=== Section Start ===
(** A rune that decodes: its bytes after the first are no start of a rune, and decode whatever follows them. *)
Lemma DecodeRune_split s :
  s ≠ [] → DecodeRune s ≠ (RuneError, 1%nat) →
  ∃ rune_bytes rest, s = rune_bytes ++ rest ∧ (DecodeRune s).2 = length rune_bytes ∧ rune_bytes ≠ [] ∧
    (∀ k b, (0 < k)%nat → rune_bytes !! k = Some b → RuneStart b = false) ∧ (∀ rest', DecodeRune (rune_bytes ++ rest') = DecodeRune s).
Proof.
  destruct s as [|a s]; [done|]. intros _. unfold DecodeRune at 1 2. destruct (N.ltb a 128) eqn:E1.
  { intros _. exists [a], s. split_and!; [done|done|done|by apply no_starts|]. intros rest'. cbn. by rewrite E1. }
  destruct (N.leb 194 a && N.leb a 223) eqn:E2.
  { destruct s as [|b s]; [done|]. destruct (continuation b) eqn:Hb; [|done]. intros _. exists [a; b], s.
    split_and!; [done|done|done|apply no_starts; by repeat constructor|]. intros rest'. cbn. by rewrite E1, E2, Hb. }
  destruct (N.leb 224 a && N.leb a 239) eqn:E3.
  { destruct s as [|b [|c s]]; [done|done|]. destruct (second_ok a b && continuation c) eqn:Hb; [|done]. intros _. exists [a; b; c], s.
    pose proof Hb as [H1%second_continuation H2]%andb_prop.
    split_and!; [done|done|done|apply no_starts; by repeat constructor|]. intros rest'. cbn. by rewrite E1, E2, E3, Hb. }
  destruct (N.leb 240 a && N.leb a 244) eqn:E4; [|done].
  destruct s as [|b [|c [|d s]]]; [done|done|done|]. destruct (second_ok a b && continuation c && continuation d) eqn:Hb; [|done]. intros _.
  pose proof Hb as [[H1%second_continuation H2]%andb_prop H3]%andb_prop. exists [a; b; c; d], s.
  split_and!; [done|done|done|apply no_starts; by repeat constructor|]. intros rest'. cbn. by rewrite E1, E2, E3, E4, Hb.
Qed.

Lemma utf8_runes_more fuel fuel' s : utf8_runes fuel s → (length s ≤ fuel')%nat → utf8_runes fuel' s.
Proof.
  revert fuel' s. induction fuel as [|fuel IH]; intros fuel' s; destruct s as [|a s]; cbn [utf8_runes]; [by destruct fuel'|done|by destruct fuel'|].
  intros [Hne Hr] Hf. destruct fuel' as [|fuel']; [cbn in Hf; lia|]. cbn [utf8_runes]. split; [done|]. apply IH; [done|].
  destruct (DecodeRune_width (a :: s)) as [Hw _]; [done|]. rewrite length_drop. cbn [length] in *. lia.
Qed.

Lemma utf8_Valid_app rune_bytes s :
  rune_bytes ≠ [] → DecodeRune (rune_bytes ++ s) ≠ (RuneError, 1%nat) → (DecodeRune (rune_bytes ++ s)).2 = length rune_bytes →
  utf8_Valid (rune_bytes ++ s) ↔ utf8_Valid s.
Proof.
  intros Hne Hd Hw. unfold utf8_Valid. destruct rune_bytes as [|a l]; [done|]. change (length ((a :: l) ++ s)) with (S (length (l ++ s))).
  change ((a :: l) ++ s) with (a :: (l ++ s)) in *. cbn [utf8_runes]. rewrite Hw. change (a :: l ++ s) with ((a :: l) ++ s). rewrite drop_app_length.
  split; [intros [_ Hv]; by eapply utf8_runes_more|intros Hv; split; [done|]]. eapply utf8_runes_more; [done|]. rewrite length_app. lia.
Qed.

(** A position at the start of a rune, or at the end, splits a well-formed text into two. *)
Lemma utf8_split fuel s k :
  utf8_runes fuel s → (k ≤ length s)%nat → (∀ b, s !! k = Some b → RuneStart b = true) → utf8_Valid (take k s) ∧ utf8_Valid (drop k s).
Proof.
  revert s k. induction fuel as [|fuel IH]; intros s k Hv Hk Hb.
  - destruct s; [|done]. by rewrite take_nil, drop_nil.
  - destruct (decide (s = [])) as [->|Hne]; [by rewrite take_nil, drop_nil|].
    destruct k as [|k]; [split; [done|]; eapply utf8_runes_more; [exact Hv|done]|].
    assert (DecodeRune s ≠ (RuneError, 1%nat) ∧ utf8_runes fuel (drop (DecodeRune s).2 s)) as [Hd Hr] by (by destruct s).
    destruct (DecodeRune_split s Hne Hd) as (l & rest & -> & Hw & Hl & Hin & Hdec). rewrite Hw, drop_app_length in Hr.
    destruct (decide (S k < length l)%nat) as [Hlt|Hge].
    { destruct (l !! S k) as [b|] eqn:E; [|apply lookup_ge_None in E; lia]. specialize (Hb b ltac:(by apply lookup_app_l_Some)).
      rewrite (Hin (S k) b ltac:(lia) E) in Hb. done. }
    rewrite take_app, drop_app, (take_ge l), (drop_ge l) by lia. rewrite length_app in Hk.
    destruct (IH rest (S k - length l)%nat Hr) as [H1 H2]; [lia| |].
    { intros b E. apply Hb. rewrite lookup_app_r by lia. done. }
    split; [|done]. apply utf8_Valid_app; [done|by rewrite Hdec|by rewrite Hdec|done].
Qed.

Lemma rune_start_before_start content limit b :
  rune_start_before content limit ≠ 0%nat → content !! rune_start_before content limit = Some b → RuneStart b = true.
Proof.
  induction limit as [|limit IH]; cbn [rune_start_before]; [done|]. destruct (RuneStart (default 0%N (content !! S limit))) eqn:E; [|done].
  intros _ Hb. by rewrite Hb in E.
Qed.

Lemma boundary_splits content limit :
  content ≠ [] → utf8_Valid (byte <$> content) →
  utf8_Valid (byte <$> take (conversationChunkBoundary content limit) content) ∧ utf8_Valid (byte <$> drop (conversationChunkBoundary content limit) content).
Proof.
  intros Hne Hv. rewrite fmap_take, fmap_drop. unfold conversationChunkBoundary. destruct (Nat.leb_spec (length content) limit) as [Hle|Hgt].
  - eapply utf8_split; [exact Hv|by rewrite length_fmap|]. intros b Hb%lookup_lt_Some. rewrite length_fmap in Hb. lia.
  - pose proof (rune_start_before_le (byte <$> content) limit) as Hb. destruct (rune_start_before _ limit) as [|k] eqn:E.
    + assert (byte <$> content ≠ []) as Hne' by (by destruct content). unfold utf8_Valid in Hv.
      destruct (byte <$> content) as [|a s] eqn:Es; [done|]. cbn [length utf8_runes] in Hv. destruct Hv as [Hd Hr].
      destruct (DecodeRune_split (a :: s) Hne' Hd) as (l & rest & El & Hw & Hl & _ & Hdec). rewrite Hw in Hr |- *. rewrite El in Hr |- *.
      rewrite drop_app_length in Hr |- *. rewrite take_app_length. split; [|by eapply utf8_runes_more].
      rewrite <-(app_nil_r l). apply utf8_Valid_app; [done|by rewrite Hdec|by rewrite Hdec|done].
    + rewrite <-E in *. eapply utf8_split; [exact Hv|rewrite length_fmap; lia|]. intros b. apply rune_start_before_start. lia.
Qed.

Lemma chunk_loop_utf8 fuel limit content :
  utf8_Valid (byte <$> content) → Forall (λ chunk, utf8_Valid (byte <$> chunk)) (chunk_loop fuel limit content).
Proof.
  revert content. induction fuel as [|fuel IH]; intros content Hv; [by destruct content|]. destruct content as [|c content]; [done|]. cbn [chunk_loop].
  destruct (boundary_splits (c :: content) limit) as [H1 H2]; [done|done|]. constructor; [done|by apply IH].
Qed.

Lemma utf8_Valid_concat s s' : utf8_Valid s → utf8_Valid s' → utf8_Valid (s ++ s').
Proof.
  unfold utf8_Valid at 1. generalize (length s) as fuel. intros fuel. revert s. induction fuel as [|fuel IH]; intros s Hv Hv'; [by destruct s|].
  destruct (decide (s = [])) as [->|Hne]; [done|].
  assert (DecodeRune s ≠ (RuneError, 1%nat) ∧ utf8_runes fuel (drop (DecodeRune s).2 s)) as [Hd Hr] by (by destruct s).
  destruct (DecodeRune_split s Hne Hd) as (l & rest & -> & Hw & Hl & _ & Hdec). rewrite Hw, drop_app_length in Hr. rewrite <-app_assoc.
  apply utf8_Valid_app; [done|by rewrite Hdec|by rewrite Hdec|by apply IH].
Qed.

Abbreviation bytes_of s := (byte <$> chars s).

Lemma chars_app (a b : string) : chars (a +:+ b) = chars a ++ chars b.
Proof. induction a as [|c a IH]; [done|]. change (c :: chars (a +:+ b) = c :: chars a ++ chars b). by rewrite IH. Qed.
=== Section End ===
▸ DIRECTIONS FOR THIS TASK
Look in the material above for the line with "Lemma utf8_runes_more fuel" and the line with "rewrite (Hin (S", and transcribe exactly those lines and all lines between them, nothing more.

▸ RESPONSE BOX
Lemma utf8_runes_more fuel fuel' s : utf8_runes fuel s → (length s ≤ fuel')%nat → utf8_runes fuel' s.
Proof.
  revert fuel' s. induction fuel as [|fuel IH]; intros fuel' s; destruct s as [|a s]; cbn [utf8_runes]; [by destruct fuel'|done|by destruct fuel'|].
  intros [Hne Hr] Hf. destruct fuel' as [|fuel']; [cbn in Hf; lia|]. cbn [utf8_runes]. split; [done|]. apply IH; [done|].
  destruct (DecodeRune_width (a :: s)) as [Hw _]; [done|]. rewrite length_drop. cbn [length] in *. lia.
Qed.

Lemma utf8_Valid_app rune_bytes s :
  rune_bytes ≠ [] → DecodeRune (rune_bytes ++ s) ≠ (RuneError, 1%nat) → (DecodeRune (rune_bytes ++ s)).2 = length rune_bytes →
  utf8_Valid (rune_bytes ++ s) ↔ utf8_Valid s.
Proof.
  intros Hne Hd Hw. unfold utf8_Valid. destruct rune_bytes as [|a l]; [done|]. change (length ((a :: l) ++ s)) with (S (length (l ++ s))).
  change ((a :: l) ++ s) with (a :: (l ++ s)) in *. cbn [utf8_runes]. rewrite Hw. change (a :: l ++ s) with ((a :: l) ++ s). rewrite drop_app_length.
  split; [intros [_ Hv]; by eapply utf8_runes_more|intros Hv; split; [done|]]. eapply utf8_runes_more; [done|]. rewrite length_app. lia.
Qed.

(** A position at the start of a rune, or at the end, splits a well-formed text into two. *)
Lemma utf8_split fuel s k :
  utf8_runes fuel s → (k ≤ length s)%nat → (∀ b, s !! k = Some b → RuneStart b = true) → utf8_Valid (take k s) ∧ utf8_Valid (drop k s).
Proof.
  revert s k. induction fuel as [|fuel IH]; intros s k Hv Hk Hb.
  - destruct s; [|done]. by rewrite take_nil, drop_nil.
  - destruct (decide (s = [])) as [->|Hne]; [by rewrite take_nil, drop_nil|].
    destruct k as [|k]; [split; [done|]; eapply utf8_runes_more; [exact Hv|done]|].
    assert (DecodeRune s ≠ (RuneError, 1%nat) ∧ utf8_runes fuel (drop (DecodeRune s).2 s)) as [Hd Hr] by (by destruct s).
    destruct (DecodeRune_split s Hne Hd) as (l & rest & -> & Hw & Hl & Hin & Hdec). rewrite Hw, drop_app_length in Hr.
    destruct (decide (S k < length l)%nat) as [Hlt|Hge].
    { destruct (l !! S k) as [b|] eqn:E; [|apply lookup_ge_None in E; lia]. specialize (Hb b ltac:(by apply lookup_app_l_Some)).
      rewrite (Hin (S k) b ltac:(lia) E) in Hb. done. }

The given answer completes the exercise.